Pastor rebate críticas de vereadores sobre pregação em Petrolina e defende atuação ministerial e social da igreja
Uma declaração do pastor Edilson de Lira Vasconcelos Filho, líder da igreja Verbo da Vida em Petrolina (PE), feita durante um culto, gerou repercussão na Câmara Municipal, culminando na aprovação de uma moção de solidariedade ao religioso. O episódio envolveu críticas de parlamentares sobre a fala do pastor e uma defesa enfática de sua atuação.
Em um momento da pregação, o pastor Edilson anunciou um novo projeto evangelístico da igreja na Ilha do Massangano, citando Romanos 5:20 e fazendo uma analogia ao comparar a localidade a um lugar onde o pecado abunda, mas a graça vai superabundar. A fala foi levada à tribuna pelo vereador Gilmar Santos, que a classificou como um “ataque à dignidade de um povo”.
A vereadora Maria Helena também se manifestou, questionando as motivações do trabalho social da igreja na região e expressando preocupação com a influência religiosa na política local. “Se os senhores quiserem aparecer, não é fazendo social para se tornarem visíveis. Mas necessariamente se interessa a necessidade de aparecer no cenário de Petrolina da região, como sendo os todo-poderosos, como aqueles e aquelas que vão resolver problemas da comunidade”, afirmou a parlamentar.
Em 26 de fevereiro, a Câmara Municipal aprovou, por 14 votos a favor, 1 contra e 2 abstenções, uma moção de solidariedade ao pastor Edilson. Em vídeo divulgado nas redes sociais, ele comemorou a decisão, afirmando que a Casa “corrigiu uma injustiça” após um requerimento anterior ter distorcido sua fala e o acusado de ofender a comunidade da Ilha do Massangano.
“A Câmara colocou meu nome em pauta, aprovando uma moção infame que dizia que eu ofendi a comunidade da Ilha do Massangano, o que nunca aconteceu. Eu amo, respeito e quero ajudar a melhorar aquela comunidade querida”, declarou o pastor.
Edilson, que também é médico e preside a ONG Movimento, dedicada à transformação social de pessoas em vulnerabilidade, negou qualquer intenção de protagonismo. Ele comparou sua situação ao episódio bíblico de Atos 16:37, onde os apóstolos Paulo e Silas exigiram reparação pública após serem presos injustamente.
O pastor aproveitou para afirmar o direito de evangélicos se posicionarem na sociedade. “Já acabou, faz muito tempo, o período na história do Brasil em que os evangélicos eram vistos como pessoas sem voz, sem cultura ou sem lugar na sociedade e na política. Nós respeitamos opiniões diversas, religiões diversas, mas nós somos cidadãos de pleno direito”, declarou.

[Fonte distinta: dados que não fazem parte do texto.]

(* ===== verification/Net.v ===== *)
(** * IPv4 addresses and networks

    The part of Python's [ipaddress] module the program uses: addresses are
    integers below 2^32, networks are a base address and a prefix length.
    Only the IPv4 text forms are accepted (IPv6 text is outside the model). *)
From Stdlib Require Import Ascii.
From S2P Require Import Prelude.
Local Open Scope string_scope.
Local Open Scope list_scope.
Local Open Scope Z_scope.

Definition addr := Z.

Record network := Network { net_addr : addr; prefixlen : Z }.

#[export] Instance network_eq_dec : EqDecision network.
Proof. solve_decision. Defined.

Definition all_ones : Z := 2 ^ 32 - 1.

(** [IPv4Address(n)] *)
Definition IPv4Address (n : Z) : result addr :=
  if (0 <=? n) && (n <=? all_ones) then Ok n else raise AddressValueError "not an IPv4 address".

Definition hostbits (n : network) : Z := 32 - prefixlen n.
Definition netmask (n : network) : Z := Z.shiftl (Z.ones (prefixlen n)) (hostbits n).
Definition hostmask (n : network) : Z := Z.ones (hostbits n).
Definition network_address (n : network) : addr := net_addr n.
Definition broadcast_address (n : network) : addr := Z.lor (net_addr n) (hostmask n).

(** [address in network] *)
Definition in_network (a : addr) (n : network) : bool := Z.land a (netmask n) =? net_addr n.

(** [self.overlaps(other)] *)
Definition overlaps (self other : network) : bool :=
  in_network (network_address other) self || (in_network (broadcast_address other) self
  || (in_network (network_address self) other || in_network (broadcast_address self) other)).

(** [a.subnet_of(b)] *)
Definition subnet_of (a b : network) : bool :=
  (network_address b <=? network_address a) && (broadcast_address a <=? broadcast_address b).

(** [address in {network.network_address, network.broadcast_address}] *)
Definition is_edge_address (a : addr) (n : network) : bool :=
  (a =? network_address n) || (a =? broadcast_address n).

Record network_wf (n : network) : Prop := {
  wf_len : 0 <= prefixlen n <= 32;
  wf_base : 0 <= net_addr n <= all_ones;
  wf_aligned : net_addr n mod 2 ^ hostbits n = 0
}.

(** ** Text forms *)

Definition octet (a : addr) (i : Z) : Z := Z.land (Z.shiftr a (8 * i)) 255.

Definition addr_str (a : addr) : string :=
  join "." [str_Z (octet a 3); str_Z (octet a 2); str_Z (octet a 1); str_Z (octet a 0)].

Definition network_str (n : network) : string := addr_str (net_addr n) +:+ "/" +:+ str_Z (prefixlen n).

(** [s.split(c)] *)
Fixpoint split_on (c : Ascii.ascii) (s : string) : list string :=
  match s with
  | EmptyString => [EmptyString]
  | String a s' =>
      if Ascii.eqb a c then EmptyString :: split_on c s'
      else match split_on c s' with
           | w :: ws => String a w :: ws
           | [] => [String a EmptyString]
           end
  end.

Definition digit_of (a : Ascii.ascii) : option Z :=
  let n := Z.of_N (Ascii.N_of_ascii a) in
  if (48 <=? n) && (n <=? 57) then Some (n - 48) else None.

(** A nonempty run of decimal digits. *)
Fixpoint digits_go (s : string) (acc : Z) : option Z :=
  match s with
  | EmptyString => Some acc
  | String a s' => match digit_of a with Some d => digits_go s' (10 * acc + d) | None => None end
  end.

Definition parse_digits (s : string) : option Z :=
  match s with EmptyString => None | _ => digits_go s 0 end.

Definition parse_octet (s : string) : option Z :=
  match parse_digits s with
  | None => None
  | Some n =>
      if (3 <? String.length s)%nat then None
      else if negb (String.eqb s "0") && (match s with String a _ => Ascii.eqb a "0"%char | _ => false end)
      then None
      else if 255 <? n then None else Some n
  end.

Definition parse_addr (s : string) : option addr :=
  match split_on "."%char s with
  | [a; b; c; d] =>
      match parse_octet a, parse_octet b, parse_octet c, parse_octet d with
      | Some a, Some b, Some c, Some d => Some (((a * 256 + b) * 256 + c) * 256 + d)
      | _, _, _, _ => None
      end
  | _ => None
  end.

(** A mask whose set bits are a prefix: [_prefix_from_ip_int]. *)
Definition prefix_from_mask (m : Z) : option Z :=
  find (λ p, Z.shiftl (Z.ones p) (32 - p) =? m) (seqZ 0 33).

Definition parse_prefixlen (s : string) : option Z :=
  match parse_digits s with
  | Some n => if n <=? 32 then Some n else None
  | None =>
      match parse_addr s with
      | None => None
      | Some m =>
          match prefix_from_mask m with
          | Some p => Some p
          | None => prefix_from_mask (Z.lxor m all_ones)
          end
      end
  end.

(** [ip_address(text)] and [ip_network(text, strict=True)] *)
Definition ip_address (s : string) : result addr :=
  of_option (parse_addr s) ValueError "does not appear to be an IPv4 or IPv6 address".

Definition ip_network (s : string) : result network :=
  let bad := raise ValueError "does not appear to be an IPv4 or IPv6 network" in
  match split_on "/"%char s with
  | [a] => match parse_addr a with Some n => Ok (Network n 32) | None => bad end
  | [a; p] =>
      match parse_addr a, parse_prefixlen p with
      | Some n, Some p =>
          if Z.land n (netmask (Network n p)) =? n then Ok (Network n p)
          else raise ValueError "has host bits set"
      | _, _ => bad
      end
  | _ => bad
  end.

(** [ip_interface(text)]: the address and its (non-strict) network. *)
Definition ip_interface (s : string) : result (addr * network) :=
  let bad := raise ValueError "does not appear to be an IPv4 or IPv6 interface" in
  let mk a p := Ok (a, Network (Z.land a (netmask (Network a p))) p) in
  match split_on "/"%char s with
  | [a] => match parse_addr a with Some n => mk n 32 | None => bad end
  | [a; p] =>
      match parse_addr a, parse_prefixlen p with
      | Some n, Some p => mk n p
      | _, _ => bad
      end
  | _ => bad
  end.

(** ** Facts *)

Lemma ones_shift_land a p :
  0 <= a <= all_ones → 0 <= p <= 32 →
  Z.land a (Z.shiftl (Z.ones p) (32 - p)) = a - a mod 2 ^ (32 - p).
Proof.
  intros Ha Hp. assert (a - a mod 2 ^ (32 - p) = Z.shiftl (Z.shiftr a (32 - p)) (32 - p)) as ->.
  { rewrite Z.shiftl_mul_pow2, Z.shiftr_div_pow2 by lia.
    pose proof (Z.div_mod a (2 ^ (32 - p)) ltac:(lia)). lia. }
  apply Z.bits_inj'. intros i Hi.
  rewrite Z.land_spec, !Z.shiftl_spec by lia.
  destruct (Z_lt_le_dec (i - (32 - p)) 0) as [H|H].
  - rewrite !(Z.testbit_neg_r _ (i - (32 - p))) by lia. apply andb_false_r.
  - rewrite Z.shiftr_spec by lia. replace (i - (32 - p) + (32 - p)) with i by lia.
    destruct (Z_lt_le_dec (i - (32 - p)) p).
    + rewrite Z.ones_spec_low by lia. apply andb_true_r.
    + rewrite Z.ones_spec_high by lia. rewrite andb_false_r. symmetry.
      apply (Z.bits_above_log2 a i); [lia|].
      destruct (Z.eq_dec a 0) as [->|]; [simpl; lia|].
      apply Z.log2_lt_pow2; [lia|]. unfold all_ones in Ha.
      apply Z.lt_le_trans with (2 ^ 32); [lia|]. apply Z.pow_le_mono_r; lia.
Qed.

Lemma broadcast_eq n : network_wf n → broadcast_address n = net_addr n + 2 ^ hostbits n - 1.
Proof.
  intros [Hl Hb Ha]. unfold broadcast_address, hostmask.
  assert (0 <= hostbits n) by (unfold hostbits; lia).
  assert (Z.land (net_addr n) (Z.ones (hostbits n)) = 0) by (rewrite Z.land_ones by lia; done).
  rewrite <- Z.lxor_lor, <- Z.add_nocarry_lxor by done. rewrite Z.ones_equiv. lia.
Qed.

Lemma in_network_range a n :
  network_wf n → 0 <= a <= all_ones →
  in_network a n = true ↔ net_addr n <= a <= broadcast_address n.
Proof.
  intros Hwf Ha. rewrite (broadcast_eq n Hwf). destruct Hwf as [Hl Hb Hal].
  unfold in_network, netmask. rewrite Z.eqb_eq.
  change (hostbits n) with (32 - prefixlen n) in *. rewrite ones_shift_land by lia.
  assert (0 < 2 ^ (32 - prefixlen n)) by lia.
  pose proof (Z.mod_pos_bound a (2 ^ (32 - prefixlen n)) ltac:(lia)).
  split; [lia|]. intros Hr.
  apply Z.mod_divide in Hal as [q Hq]; [|lia]. rewrite Hq in *.
  rewrite (Z.mod_eq a) by lia.
  assert (a / 2 ^ (32 - prefixlen n) = q) as -> by (symmetry; apply (Z.div_unique_pos a _ q (a - q * 2 ^ (32 - prefixlen n))); lia).
  lia.
Qed.

Lemma broadcast_range n : network_wf n → net_addr n <= broadcast_address n <= all_ones.
Proof.
  intros Hwf. rewrite (broadcast_eq n Hwf). destruct Hwf as [Hl Hb Hal].
  assert (0 < 2 ^ hostbits n) by (unfold hostbits; lia). split; [lia|].
  apply Z.mod_divide in Hal as [q Hq]; [|lia].
  assert (2 ^ 32 = 2 ^ prefixlen n * 2 ^ hostbits n) as E.
  { rewrite <- Z.pow_add_r by (unfold hostbits; lia). f_equal. unfold hostbits. lia. }
  unfold all_ones in *. rewrite Hq, E in *. generalize dependent (2 ^ hostbits n). intros h.
  generalize (2 ^ prefixlen n). intros p **. assert (q < p) by nia. nia.
Qed.

(** Two well-formed networks overlap exactly when they share an address. *)
Lemma overlaps_iff n m :
  network_wf n → network_wf m →
  overlaps n m = true ↔ ∃ a, 0 <= a <= all_ones ∧ in_network a n = true ∧ in_network a m = true.
Proof.
  intros Hn Hm. pose proof (broadcast_range n Hn). pose proof (broadcast_range m Hm).
  destruct (wf_base _ Hn), (wf_base _ Hm). unfold overlaps, network_address.
  rewrite !orb_true_iff, !in_network_range by (done || lia). split.
  - intros Hr. exists (Z.max (net_addr n) (net_addr m)).
    rewrite !in_network_range by (done || lia). lia.
  - intros (a & Ha & Hin). rewrite !in_network_range in Hin by (done || lia). lia.
Qed.

Lemma overlaps_false n m a :
  network_wf n → network_wf m → 0 <= a <= all_ones →
  overlaps n m = false → in_network a n = true → in_network a m = false.
Proof.
  intros Hn Hm Ha Ho Hin. destruct (in_network a m) eqn:E; [|done].
  assert (overlaps n m = true) by (apply overlaps_iff; eauto). congruence.
Qed.

Example parse_ex : ip_network "10.1.0.0/24" = Ok (Network 167837696 24).
Proof. vm_compute. reflexivity. Qed.
Example parse_mask_ex : ip_network "10.1.0.0/255.255.255.0" = Ok (Network 167837696 24).
Proof. vm_compute. reflexivity. Qed.
Example parse_bad_ex : is_ok (ip_network "10.1.0.1/24") = false.
Proof. vm_compute. reflexivity. Qed.
Example print_ex : network_str (Network 167837696 24) = "10.1.0.0/24".
Proof. vm_compute. reflexivity. Qed.

(** ** Printing and parsing back *)

Fixpoint has_char (c : Ascii.ascii) (s : string) : bool :=
  match s with EmptyString => false | String a s' => Ascii.eqb a c || has_char c s' end.

Lemma has_char_app c s t : has_char c (s +:+ t) = has_char c s || has_char c t.
Proof. induction s as [|a s IH]; simpl; [done|]. by rewrite IH, orb_assoc. Qed.

Lemma split_on_free c s : has_char c s = false → split_on c s = [s].
Proof. induction s as [|a s IH]; simpl; [done|]. intros [-> Hs]%orb_false_iff. by rewrite IH. Qed.

Lemma split_on_app c s t : has_char c s = false → split_on c (s +:+ String c EmptyString +:+ t) = s :: split_on c t.
Proof.
  induction s as [|a s IH]; simpl; [by rewrite Ascii.eqb_refl|]. intros [-> Hs]%orb_false_iff. by rewrite IH.
Qed.

Definition byte_ok (n : Z) : bool :=
  bool_decide (parse_octet (str_Z n) = Some n) && bool_decide (parse_digits (str_Z n) = Some n) &&
  negb (has_char "."%char (str_Z n)) && negb (has_char "/"%char (str_Z n)).

Lemma byte_text n : 0 <= n <= 255 → parse_octet (str_Z n) = Some n ∧ parse_digits (str_Z n) = Some n ∧
  has_char "."%char (str_Z n) = false ∧ has_char "/"%char (str_Z n) = false.
Proof.
  intros Hn. assert (H : forallb byte_ok (seqZ 0 256) = true) by (vm_compute; reflexivity).
  rewrite forallb_forall in H. specialize (H n). rewrite <- list_elem_of_In, elem_of_seqZ in H.
  specialize (H ltac:(lia)). unfold byte_ok in H.
  rewrite !andb_true_iff, !bool_decide_eq_true, !negb_true_iff in H. naive_solver.
Qed.

Lemma octet_range a i : 0 <= octet a i <= 255.
Proof.
  unfold octet. change 255 with (Z.ones 8). rewrite Z.land_ones by lia.
  pose proof (Z.mod_pos_bound (Z.shiftr a (8 * i)) (2 ^ 8)). change (Z.ones 8) with 255. lia.
Qed.

Lemma octets_sum a : 0 <= a <= all_ones →
  ((octet a 3 * 256 + octet a 2) * 256 + octet a 1) * 256 + octet a 0 = a.
Proof.
  intros Ha. unfold octet, all_ones in *. change 255 with (Z.ones 8). rewrite !Z.land_ones, !Z.shiftr_div_pow2 by lia.
  change (2 ^ (8 * 3)) with (256 * 256 * 256). change (2 ^ (8 * 2)) with (256 * 256).
  change (2 ^ (8 * 1)) with 256. change (2 ^ (8 * 0)) with 1. change (2 ^ 8) with 256.
  rewrite Z.div_1_r, <- !Z.div_div by lia. change (2 ^ 32 - 1) with 4294967295 in Ha.
  pose proof (Z.div_mod a 256 ltac:(lia)). pose proof (Z.div_mod (a / 256) 256 ltac:(lia)).
  pose proof (Z.div_mod (a / 256 / 256) 256 ltac:(lia)).
  assert ((a / 256 / 256 / 256) mod 256 = a / 256 / 256 / 256) as ->.
  { apply Z.mod_small. rewrite !Z.div_div by lia. split; [apply Z.div_pos; lia|]. apply Z.div_lt_upper_bound; lia. }
  lia.
Qed.

Lemma parse_addr_str a : 0 <= a <= all_ones → parse_addr (addr_str a) = Some a ∧ has_char "/"%char (addr_str a) = false.
Proof.
  intros Ha. pose proof (byte_text _ (octet_range a 3)) as (P3 & _ & D3 & S3).
  pose proof (byte_text _ (octet_range a 2)) as (P2 & _ & D2 & S2).
  pose proof (byte_text _ (octet_range a 1)) as (P1 & _ & D1 & S1).
  pose proof (byte_text _ (octet_range a 0)) as (P0 & _ & D0 & S0).
  unfold addr_str, join. cbn [String.concat]. split.
  - unfold parse_addr. rewrite !split_on_app, split_on_free by done. rewrite P3, P2, P1, P0. f_equal. by apply octets_sum.
  - rewrite !has_char_app. by rewrite S3, S2, S1, S0.
Qed.

(** Every well-formed network is read back from its text. *)
Lemma ip_network_str n : network_wf n → ip_network (network_str n) = Ok n.
Proof.
  intros [Hl Hb Ha]. destruct (parse_addr_str _ Hb) as [Hp Hs].
  destruct (byte_text (prefixlen n) ltac:(lia)) as (_ & Hd & _ & Hf).
  unfold ip_network, network_str. rewrite split_on_app, split_on_free by done. rewrite Hp. unfold parse_prefixlen. rewrite Hd.
  destruct (Z.leb_spec (prefixlen n) 32); [|lia]. unfold netmask. simpl.
  unfold hostbits in *. simpl. rewrite ones_shift_land by done. rewrite Ha, Z.sub_0_r, Z.eqb_refl. by destruct n.
Qed.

Ele convocou autoridades e lideranças locais a se unirem em prol da transformação social da Ilha do Massangano. “Petrolina merece isso, unidade em prol do bem comum, ações concretas e não divisão”, afirmou.
Dirigindo-se a políticos que fiscalizam pregações, Edilson declarou enfaticamente: “Nós não nos intimidamos! Vamos pregar a Bíblia em sua totalidade e em todos os lugares”.
Ele agradeceu a Deus, aos que oraram e aos que se posicionaram publicamente pela verdade, reiterando seu compromisso com o chamado ministerial e o serviço ao próximo.